Illinois Staats-Zeitung, Nov. 7, 1871

A sad spectacle are the churches, chapels, and other prayer houses lying in ruins. The German churches, in every case, were connected with elementary schools. The most urgent business of the Germans as a nationality in Chicago is the providing of temporary school rooms. We saw the ruins of many school houses visited by children who formerly were taught there. It is to be hoped that Germans will insist on their rights in this respect with the utmost stubbornness, so that as many cheap school rooms can be fixed up as possible. The infamous thievery of the "school palaces" must to be repeated in new Chicago. The scoundrelly and arbitrary action of the school board in banishing after the fire German instruction from the free schools, hits the north side painfully because there are settlements that are purely German where English is hardly understood in the homes. The bigoted nativism of the fossils on the school board this time has shown itself in its naked hideousness.

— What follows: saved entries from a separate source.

#[local] Instance toy : WebCrypto := {
  subtle_hkdf ikm salt info bits :=
    (fun i => (sum_by id ikm + sum_by id salt + 3 * sum_by id info + i) mod 256) <$> seqZ 0 (bits / 8);
  subtle_x25519 a p := Some [(sum_by id (pad32 a) + sum_by id p) mod 256];
  subtle_public := pad32;
  subtle_digest b := replicate 32 (sum_by id b mod 256);
  subtle_encrypt key iv aad pt := (key ++ iv ++ aad) ++ pt;
  subtle_decrypt key iv aad ct :=
    if bool_decide (take (length (key ++ iv ++ aad)) ct = key ++ iv ++ aad)
    then Some (drop (length (key ++ iv ++ aad)) ct) else None;
}.

#[local] Instance toy_laws : WebCryptoLaws.
Proof.
  split.
  - intros ikm salt info bits Hb. cbn [subtle_hkdf toy]. unfold zlength.
    rewrite length_fmap, length_seqZ, Z2Nat.id; [done|]. apply Z.div_pos; lia.
  - intros k. cbn [subtle_public toy]. unfold zlength, pad32.
    rewrite length_take, length_app, length_replicate. lia.
  - intros a b. cbn [subtle_x25519 subtle_public toy]. by rewrite Z.add_comm.
  - intros key iv aad pt. cbn [subtle_encrypt subtle_decrypt toy].
    rewrite take_app_length, drop_app_length. by rewrite bool_decide_eq_true_2.
Qed.

Definition demo (sk rk : bytes) : Worker := {|
  config := small_config; identityKeyPair := Some [1]; identityPublicRaw := Some (pad32 [1]);
  sendChainKey := Some sk; receiveChainKey := Some rk; outboundCounter := 0;
  highestInboundCounter := 0; sessionEstablished := true; skippedKeys := [] |}.

Lemma demo_inv sk rk : session_inv sk rk (demo sk rk).
Proof.
  unfold session_inv, synced, demo. cbn. split_and!; try done; [constructor|apply map_ok_nil].
Qed.

Definition demo_ctx : AadContext := {|
  aad_protocolVersion := 2; aad_outerType := 2; aad_flags := 0; aad_streamId := 2; aad_sequence := 1 |}.

Definition demo_out (n : Z) : Outgoing := {| out_random := zero_random; out_data := [n]; out_ctx := demo_ctx |}.

Definition demo_sent : list (DecryptRequest * bytes) :=
  send_all (demo [1] [2]) (demo_out <$> [10; 20; 30]).

Definition demo_forged : DecryptRequest :=
  {| req_ciphertext := [0]; req_nonce := replicate 12 0; req_counter := 2; req_aadContext := demo_ctx |}.

Definition demo_packet (i : nat) : DecryptRequest := default demo_forged (demo_sent.*1 !! i).

Lemma demo_sendable l : Forall sendable (demo_out <$> l).
Proof. rewrite Forall_fmap. apply Forall_true. intros n. split; [apply zero_random_ok|done]. Qed.

Lemma demo_authentic : authentic [1] small_config [10] (demo_packet 0).
Proof.
  destruct (send_all_spec [1] [2] (demo [1] [2]) _ (demo_inv _ _) (demo_sendable [10; 20; 30]))
    as [Hall _].
  fold demo_sent in Hall. rewrite Forall_lookup in Hall.
  apply (Hall 0%nat (demo_packet 0, [10])). vm_compute. reflexivity.
Qed.

Definition demo_encrypted : EncryptResult :=
  match (encryptBinary zero_random [9] demo_ctx (demo [2] [1])).2 with
  | Ok e => e
  | Throw _ => {| enc_ciphertext := []; enc_nonce := []; enc_counter := 0 |}
  end.

Lemma session_invariant_witness :
  outboundCounter (run (demo [2] [1]) [DECRYPT demo_forged; ENCRYPT zero_random [9] demo_ctx]) = 0 + 1.
Proof.
  apply (session_invariant [2] [1] (demo [2] [1])
           [DECRYPT demo_forged; ENCRYPT zero_random [9] demo_ctx] (demo_inv _ _) eq_refl).
Defined.

Lemma encrypt_fresh_key_witness : enc_counter demo_encrypted = 0 + 0 + 1.
Proof.
  apply (encrypt_fresh_key [2] [1] (demo [2] [1]) [DECRYPT demo_forged] zero_random [9] demo_ctx
           demo_encrypted (demo_inv _ _) eq_refl).
  vm_compute. reflexivity.
Defined.

Lemma key_agreement_witness :
  (establishSession (pad32 [2]) [104] (generateIdentity [1] initial_worker).1).2 = Ok true.
Proof.
  refine (proj1 (proj2 (key_agreement [1] [2] [104] (generateIdentity [1] initial_worker).1
           (generateIdentity [2] initial_worker).1 _ _ _ _ _) _));
    [split; reflexivity | split; reflexivity | vm_compute; done | done | done | vm_compute; by eexists].
Defined.

Lemma out_of_order_delivery_witness :
  receive_all (demo [2] [1]) (reverse demo_sent).*1 = Ok <$> (reverse demo_sent).*2.
Proof.
  apply (out_of_order_delivery [2] [1] [2] (demo [1] [2]) (demo [2] [1]) (demo_out <$> [10; 20; 30]));
    [apply demo_inv | apply demo_inv | done | done | done | done | apply demo_sendable | done |].
  apply Permutation_submseteq, reverse_Permutation.
Defined.

Lemma authentic_packet_accepted_witness :
  (handle (DECRYPT (demo_packet 0)) (run (demo [2] [1]) [DECRYPT (demo_packet 2)])).2 = RBytes [10].
Proof.
  apply (authentic_packet_accepted [2] [1] (demo [2] [1]));
    [apply demo_inv | done | apply demo_authentic | left | vm_compute; done].
  apply map_has_spec. vm_compute. reflexivity.
Defined.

The 3 German members find themselves shamefully abandoned by the Irish with whom they are otherwise firmly allied.

Inns have been put up in great numbers everywhere on the north side. Beer wagons 2are driving heavily loaded to the settlements of Germans, as well as the Scandinavians and Irish. The patronage by the public yesterday was very strong, and happy singing resounded from many places as formerly. The proclamation of the mayor about the closing of inns on election day counts hardly for much on the north side; it expects too much from the innkeepers in these hard times.

It is very pleasant to see that already so many brick houses are being built on the north side for permanence, especially by the Germans.

The American residential district between Clark Street and the lake front (from Kinzie street to Lincoln Park) is still pretty much in ruins. There is a project to extend Lincoln Park and the driveway along the shore southwards to the neighborhood of the waterworks, and to build a hotel on the corner of Superior and Pine streets. But the Americans want to have the breweries moved out west toward the river. Otherwise permanent luxury buildings and gardens could not be thought of. It is not in the interest of the Germans to drive the Americans through a few disagreeable establishments out of their lake shore strip and thereby possibly to prevent the extension of Lincoln Park and the drive way. We have therefore received with regret the information that Busch and Brand have begun to reconstruct their brewery at the old spot. It is in the interest of the whole north side to 3see the breweries moved out at the city periphery.